The most recent illness onset date for known cases is Sept. 22.
The pattern of where cases were likely exposed is consistent with a community-wide exposure to contaminated water that became aerosolized, most likely from a cooling tower. Extensive interviews with Legionnaires’ cases and/or family members did not identify a common exposure – such as a restaurant or a store or specific building -- other than living, working, or spending time in Hopkins.
To date, seven locations with one or more cooling towers have been identified by Hennepin County Public Health and the City of Hopkins, in collaboration with MDH, as being possible sources. As of Sept. 29, all of these cooling towers have been or are being remediated by their owners.
Environmental samples from cooling towers within the area of concern have been collected. These tests are in process. Legionella is a slow-growing bacteria and testing for the bacteria in the laboratory can take weeks.
While the remediation of known cooling towers is important in reducing any ongoing risk to people in the area, MDH will not consider the investigation complete until all nearby cooling towers that could be a source of the Hopkins illnesses are identified and remediated, and no additional cases are identified.
It’s important to note that cooling towers are not regulated in Minnesota and therefore no state or local registry or master list of cooling towers exists, making identification difficult. Building owners are responsible for operating cooling towers consistent with industry standards. MDH recommends all building owners with cooling towers review guidelines from the Centers for Disease Control and Prevention regarding implementation of a water management program to reduce Legionella growth. A toolkit and more information can be found at: CDC: Developing a Water Management Program to Reduce Legionella Growth and Spread in Buildings.
Minnesota and many other states have seen an increase in the number of Legionnaires’ disease cases in recent years. From 2012 through 2015, Minnesota had an annual total of 50-58 confirmed cases of Legionnaires’ disease. To date in 2016, more than 90 cases have been reported. Most cases of Legionnaires’ are reported in later summer and early fall.
Cases of Legionnaires’ disease not associated with the Hopkins outbreak continue to be reported to MDH. All cases are interviewed to identify potential clusters or outbreaks; most cases are not a part of an outbreak or cluster.
Most people exposed to Legionella don’t become infected.
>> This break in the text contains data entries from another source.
(** * Statement Scanner: the extraction-and-aggregation pipeline

    A shallow embedding of the TypeScript sources

      - [types.ts]           (Transaction, FileStatus)
      - [utils/csv.ts]       (generateCSV, copyToClipboard)
      - [services/geminiService.ts] (transactionSchema, extractTransactions)
      - [components/FileUpload.tsx] (handleDrag, handleDrop, handleChange,
                                     handleFiles, removeFile, clearAll)
      - [components/TransactionTable.tsx] (the rows of the totals, the
                                     colour of a row)
      - [App.tsx]            (handleFilesSelect, convertFileToBase64,
                              handleAnalyze, handleCopyCSV, handleReset)

    followed by the properties of the pipeline that the specification
    states, and by further properties of the upload component, of a run
    of [handleAnalyze], of the export and of the table.  JavaScript strings are modelled by [string]; a character is a
    code unit below 256.  The built-ins of the JavaScript engine that the
    program calls ([JSON.parse], [Date.parse]) are the fields of the class
    [Engine]; [reference_engine] is an executable instance. *)

From Stdlib Require Import ZArith NArith PArith Bool List Lia.
From Stdlib Require Import Ascii String.
From Stdlib Require Import Decimal DecimalString DecimalPos DecimalN.
From Stdlib Require DecimalFacts.
From Stdlib Require Import Permutation Sorted.
Import ListNotations.

Local Open Scope list_scope.
Local Open Scope string_scope.

(* ================================================================== *)
(** * JavaScript strings *)
(* ================================================================== *)

Module JsString.

Definition tab : ascii := "009"%char.
Definition lf : ascii := "010"%char.
Definition cr : ascii := "013"%char.
Definition space : ascii := " "%char.
Definition quote : ascii := "034"%char.

(** [str.split(sep)] for a one-character separator. *)
Fixpoint split (sep : ascii) (s : string) : list string :=
  match s with
  | EmptyString => [EmptyString]
  | String c rest =>
      match split sep rest with
      | [] => [String c EmptyString]
      | cur :: more =>
          if Ascii.eqb c sep then EmptyString :: cur :: more
          else String c cur :: more
      end
  end.

(** [parts.join(sep)]. *)
Fixpoint join (sep : string) (parts : list string) : string :=
  match parts with
  | [] => EmptyString
  | [p] => p
  | p :: more => p ++ sep ++ join sep more
  end.

(** Every character of [s] satisfies [p]. *)
Fixpoint all_chars (p : ascii -> bool) (s : string) : bool :=
  match s with
  | EmptyString => true
  | String c rest => p c && all_chars p rest
  end.

(** [c] does not occur in [s]. *)
Definition lacks (c : ascii) (s : string) : bool :=
  all_chars (fun d => negb (Ascii.eqb d c)) s.

(** The character class [[\t\n\r]]. *)
Definition is_tnr (c : ascii) : bool :=
  Ascii.eqb c tab || Ascii.eqb c lf || Ascii.eqb c cr.

(** [str.replace(/[\t\n\r]+/g, ' ')]: scanning from the left, every
    maximal run of class characters is one match and is replaced by
    one space.  [in_run] tells that the previous character belonged to
    the match under way. *)
Fixpoint replace_runs (in_run : bool) (s : string) : string :=
  match s with
  | EmptyString => EmptyString
  | String c rest =>
      if is_tnr c then
        if in_run then replace_runs true rest
        else String space (replace_runs true rest)
      else String c (replace_runs false rest)
  end.

Definition starts_tnr (s : string) : bool :=
  match s with
  | String c _ => is_tnr c
  | EmptyString => false
  end.

(** WhiteSpace and LineTerminator code points below 256: TAB, LF, VT,
    FF, CR, SP and NBSP. *)
Definition is_space (c : ascii) : bool :=
  let n := N_of_ascii c in
  ((9 <=? n) && (n <=? 13) || (n =? 32) || (n =? 160))%N.

Fixpoint trimStart (s : string) : string :=
  match s with
  | EmptyString => EmptyString
  | String c rest => if is_space c then trimStart rest else s
  end.

Fixpoint trimEnd (s : string) : string :=
  match s with
  | EmptyString => EmptyString
  | String c rest =>
      match trimEnd rest with
      | EmptyString => if is_space c then EmptyString else String c EmptyString
      | kept => String c kept
      end
  end.

(** [str.trim()]. *)
Definition trim (s : string) : string := trimEnd (trimStart s).

Fixpoint repeat (c : ascii) (n : nat) : string :=
  match n with
  | O => EmptyString
  | S m => String c (repeat c m)
  end.

Fixpoint take (n : nat) (s : string) : string :=
  match n, s with
  | S m, String c rest => String c (take m rest)
  | _, _ => EmptyString
  end.

Fixpoint drop (n : nat) (s : string) : string :=
  match n, s with
  | S m, String _ rest => drop m rest
  | _, _ => s
  end.

Fixpoint rev_append (s acc : string) : string :=
  match s with
  | EmptyString => acc
  | String c rest => rev_append rest (String c acc)
  end.

Definition rev (s : string) : string := rev_append s EmptyString.

(** The value of a decimal digit. *)
Definition digit_of (c : ascii) : option N :=
  let n := N_of_ascii c in
  if ((48 <=? n) && (n <=? 57))%N then Some (n - 48)%N else None.

Definition is_digit (c : ascii) : bool :=
  match digit_of c with Some _ => true | None => false end.

Definition starts_with_minus (s : string) : bool :=
  match s with
  | String c _ => Ascii.eqb c "-"
  | EmptyString => false
  end.

End JsString.
(** * Grocery purchase proposal: threshold escalation, query parsing and
      recommendation lookup of [purch_proposal.py]

    The development embeds the three functions of the program that carry its
    logic:

    - [generate_association_rules]: the two escalation ladders around the
      mlxtend calls [apriori] and [association_rules], inside one
      [try ... except Exception];
    - [parse_input_items]: splitting, trimming, case folding and capping of
      the query line;
    - [find_best_recommendation]: the exact-antecedent lookup with its
      first-item fallback.

    Python values are modelled as the interpreter has them: a [float] is an
    IEEE 754 binary64 number (Rocq's primitive [float]), a [frozenset] is a
    collection compared by content whose iteration order is some fixed
    sequence, an exception either is an instance of [Exception] or is not.
    The mlxtend functions are not part of the program; they are parameters
    of the embedding.

    Besides these, [load_groceries_data] and [main] with its interactive
    loop are embedded, the pandas and mlxtend calls of the loader again as
    parameters.  Console output is modelled for the loop only, as the
    sequence of messages printed. *)

From Stdlib Require Import Bool Arith PArith ZArith Lia List.
From Stdlib Require Import Ascii String.
From Stdlib Require Import Floats.
Import ListNotations.

Set Warnings "-inexact-float".

(* ================================================================= *)
(** * Configuration constants (lines 8-14) *)

Definition MIN_SUPPORT_PRIMARY : float := 0.005%float.
Definition MIN_SUPPORT_SECONDARY : float := 0.002%float.
Definition MIN_SUPPORT_MINIMUM : float := 0.001%float.
Definition MIN_CONFIDENCE_PRIMARY : float := 0.01%float.
Definition MIN_CONFIDENCE_SECONDARY : float := 0.005%float.
Definition MIN_CONFIDENCE_MINIMUM : float := 0.001%float.

(** The order in which the program tries the constants. *)
Definition support_thresholds : list float :=
  [MIN_SUPPORT_PRIMARY; MIN_SUPPORT_SECONDARY; MIN_SUPPORT_MINIMUM].

Definition confidence_thresholds : list float :=
  [MIN_CONFIDENCE_PRIMARY; MIN_CONFIDENCE_SECONDARY; MIN_CONFIDENCE_MINIMUM].

(** [strictly_decreasing l]: every element is [>] its successor, with
    Python's [<] on floats. *)
Fixpoint strictly_decreasing (l : list float) : bool :=
  match l with
  | x :: (y :: _) as tl => (y <? x)%float && strictly_decreasing tl
  | _ => true
  end.

(* ================================================================= *)
(** * Python run-time values *)

(** An exception in flight.  [except Exception] catches the instances of
    [Exception] (ValueError, KeyError, IndexError, MemoryError, ...) and lets
    the others through (KeyboardInterrupt, SystemExit). *)
Inductive exn : Type :=
| Exception (what : string)
| BaseException (what : string).

Inductive result (A : Type) : Type :=
| Return (a : A)
| Raise (e : exn).
Arguments Return {A} a.
Arguments Raise {A} e.

Definition item := string.

(** A [frozenset] of items, as the sequence [list(s)] of its elements.
    Equality of two sets ignores that order. *)
Definition frozenset := list item.

Definition mem (x : item) (s : frozenset) : bool := existsb (String.eqb x) s.

Definition issubset (a b : frozenset) : bool := forallb (fun x => mem x b) a.

(** [a == b] on frozensets. *)
Definition frozenset_eqb (a b : frozenset) : bool := issubset a b && issubset b a.

(** [frozenset(l)]: duplicates dropped.  Which iteration order Python gives
    the result is not used by the program: the set is only compared. *)
Definition mk_frozenset (l : list item) : frozenset := nodup string_dec l.

(** Extensional equality of two collections of items. *)
Definition set_equal (a b : list item) : Prop := forall x, In x a <-> In x b.

(** [df.empty] for a frame given by its rows. *)
Definition empty {A : Type} (rows : list A) : bool :=
  match rows with
  | [] => true
  | _ :: _ => false
  end.

(* ================================================================= *)
(** * Frames *)

(** One-hot encoded transactions, the argument of [apriori]. *)
Record transactions : Type := {
  columns : list item;
  rows : list (list bool)
}.

(** A row of the frame [apriori] returns. *)
Record itemset_row : Type := {
  support : float;
  itemsets : frozenset
}.

(** A row of the frame [association_rules] returns; of its columns the
    program reads these three. *)
Record rule : Type := {
  antecedents : frozenset;
  consequents : frozenset;
  confidence : float
}.

(** What mlxtend guarantees of each rule it emits: both sides are non-empty
    sets and the confidence is a number. *)
Definition rule_wf (r : rule) : Prop :=
  antecedents r <> [] /\ consequents r <> [] /\ is_nan (confidence r) = false.

Definition rule_set_wf (rules : list rule) : Prop := Forall rule_wf rules.

(* ================================================================= *)
(** * Traced computations

    A computation extends a chronological trace of the operations whose
    occurrence the specification talks about, and either returns a value or
    raises. *)

Inductive event : Type :=
| Apriori_call (min_support : float)
| Association_rules_call (min_threshold : float)
| Lookup (antecedent : frozenset).

Definition M (A : Type) : Type := list event -> result A * list event.

Definition ret {A : Type} (a : A) : M A := fun tr => (Return a, tr).

Definition lift {A : Type} (r : result A) : M A := fun tr => (r, tr).

Definition emit (ev : event) : M unit := fun tr => (Return tt, tr ++ [ev]).

Definition bind {A B : Type} (m : M A) (k : A -> M B) : M B :=
  fun tr =>
    match m tr with
    | (Return a, tr') => k a tr'
    | (Raise e, tr') => (Raise e, tr')
    end.

Declare Scope py_scope.
Delimit Scope py_scope with py.
Notation "x <- m ;; k" := (bind m (fun x => k))
  (at level 100, m at next level, right associativity) : py_scope.
Notation "m ;;; k" := (bind m (fun _ => k))
  (at level 100, right associativity) : py_scope.
Open Scope py_scope.

(** [try: body  except Exception as e: handler]. *)
Definition try_except_Exception {A : Type} (body : M A) (handler : string -> M A) : M A :=
  fun tr =>
    match body tr with
    | (Raise (Exception what), tr') => handler what tr'
    | other => other
    end.

(** The thresholds of the [apriori] calls of a trace, in order. *)
Fixpoint support_passes (tr : list event) : list float :=
  match tr with
  | [] => []
  | Apriori_call s :: tr' => s :: support_passes tr'
  | _ :: tr' => support_passes tr'
  end.

(** The thresholds of the [association_rules] calls of a trace, in order. *)
Fixpoint confidence_passes (tr : list event) : list float :=
  match tr with
  | [] => []
  | Association_rules_call c :: tr' => c :: confidence_passes tr'
  | _ :: tr' => confidence_passes tr'
  end.

(** The antecedents looked up in a rule frame, in order. *)
Fixpoint lookups (tr : list event) : list frozenset :=
  match tr with
  | [] => []
  | Lookup s :: tr' => s :: lookups tr'
  | _ :: tr' => lookups tr'
  end.

(* ================================================================= *)
(** * [generate_association_rules] (lines 57-104) *)

Section Generator.

(** mlxtend's [apriori(df, min_support=s, use_colnames=True)] and
    [association_rules(frequent_itemsets, metric="confidence",
    min_threshold=c)].  Each either returns a frame or raises. *)
Variable apriori : transactions -> float -> result (list itemset_row).
Variable association_rules : list itemset_row -> float -> result (list rule).

Definition call_apriori (df : transactions) (min_support : float)
  : M (list itemset_row) :=
  emit (Apriori_call min_support) ;;;
  lift (apriori df min_support).

Definition call_association_rules (frequent_itemsets : list itemset_row)
    (min_threshold : float) : M (list rule) :=
  emit (Association_rules_call min_threshold) ;;;
  lift (association_rules frequent_itemsets min_threshold).

(** Lines 71-79: the support ladder. *)
Definition mine_frequent_itemsets (df : transactions) : M (list itemset_row) :=
  frequent_itemsets <- call_apriori df MIN_SUPPORT_PRIMARY ;;
  frequent_itemsets <-
    (if empty frequent_itemsets
     then call_apriori df MIN_SUPPORT_SECONDARY
     else ret frequent_itemsets) ;;
  frequent_itemsets <-
    (if empty frequent_itemsets
     then call_apriori df MIN_SUPPORT_MINIMUM
     else ret frequent_itemsets) ;;
  ret frequent_itemsets.

(** Lines 84-100: the confidence ladder. *)
Definition derive_rules (frequent_itemsets : list itemset_row)
    (min_confidence : float) : M (list rule) :=
  rules <- call_association_rules frequent_itemsets min_confidence ;;
  rules <-
    (if empty rules
     then call_association_rules frequent_itemsets MIN_CONFIDENCE_SECONDARY
     else ret rules) ;;
  rules <-
    (if empty rules
     then call_association_rules frequent_itemsets MIN_CONFIDENCE_MINIMUM
     else ret rules) ;;
  ret rules.

(** The whole function: [pd.DataFrame()] is the frame without rows. *)
Definition generate_association_rules (df : transactions)
    (min_confidence : float) : M (list rule) :=
  try_except_Exception
    (frequent_itemsets <- mine_frequent_itemsets df ;;
     derive_rules frequent_itemsets min_confidence)
    (fun _ => ret []).

(** The call with the default argument, as [main] makes it. *)
Definition generate_association_rules_default (df : transactions)
  : M (list rule) :=
  generate_association_rules df MIN_CONFIDENCE_PRIMARY.

End Generator.

(** What a ladder of three passes does: a pass is made at [t1]; a second at
    [t2] when the first returned a frame without rows; a third at [t3] when
    the second did so too.  The run ends with the result of its last pass. *)
Definition escalation_run {A : Type} (pass : float -> result (list A))
    (ev : float -> event) (t1 t2 t3 : float) (tr : list event)
  : result (list A) * list event :=
  match pass t1 with
  | Return [] =>
      match pass t2 with
      | Return [] => (pass t3, tr ++ [ev t1; ev t2; ev t3])
      | r2 => (r2, tr ++ [ev t1; ev t2])
      end
  | r1 => (r1, tr ++ [ev t1])
  end.

(** A library never signals anything but an [Exception]. *)
Definition raises_only_errors {A B C : Type} (f : A -> B -> result C) : Prop :=
  forall a b what, f a b <> Raise (BaseException what).

(** mlxtend's [association_rules] refuses a frame without rows with a
    [ValueError]. *)
Definition rejects_empty_frame
    (association_rules : list itemset_row -> float -> result (list rule)) : Prop :=
  forall c, exists what, association_rules [] c = Raise (Exception what).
People who may be at an increased risk include those over the age of 50, smokers, or those with certain medical conditions, including weakened immune systems, chronic lung disease or other chronic health conditions.
The best advice for concerned Minnesotans is to be aware of the symptoms of potential infection with Legionella and seek medical care promptly if you or a loved one develops these symptoms.
Symptoms of Legionella infection can include fever, chills, headaches, muscle aches, fatigue, shortness of breath, cough, mental confusion, diarrhea, and vomiting. Legionella infection can be diagnosed by health care providers through non-invasive means using a urine test and can be treated with antibiotics.
More information on Legionnaires’ disease can be found on the MDH website at About Legionellosis (Legionella).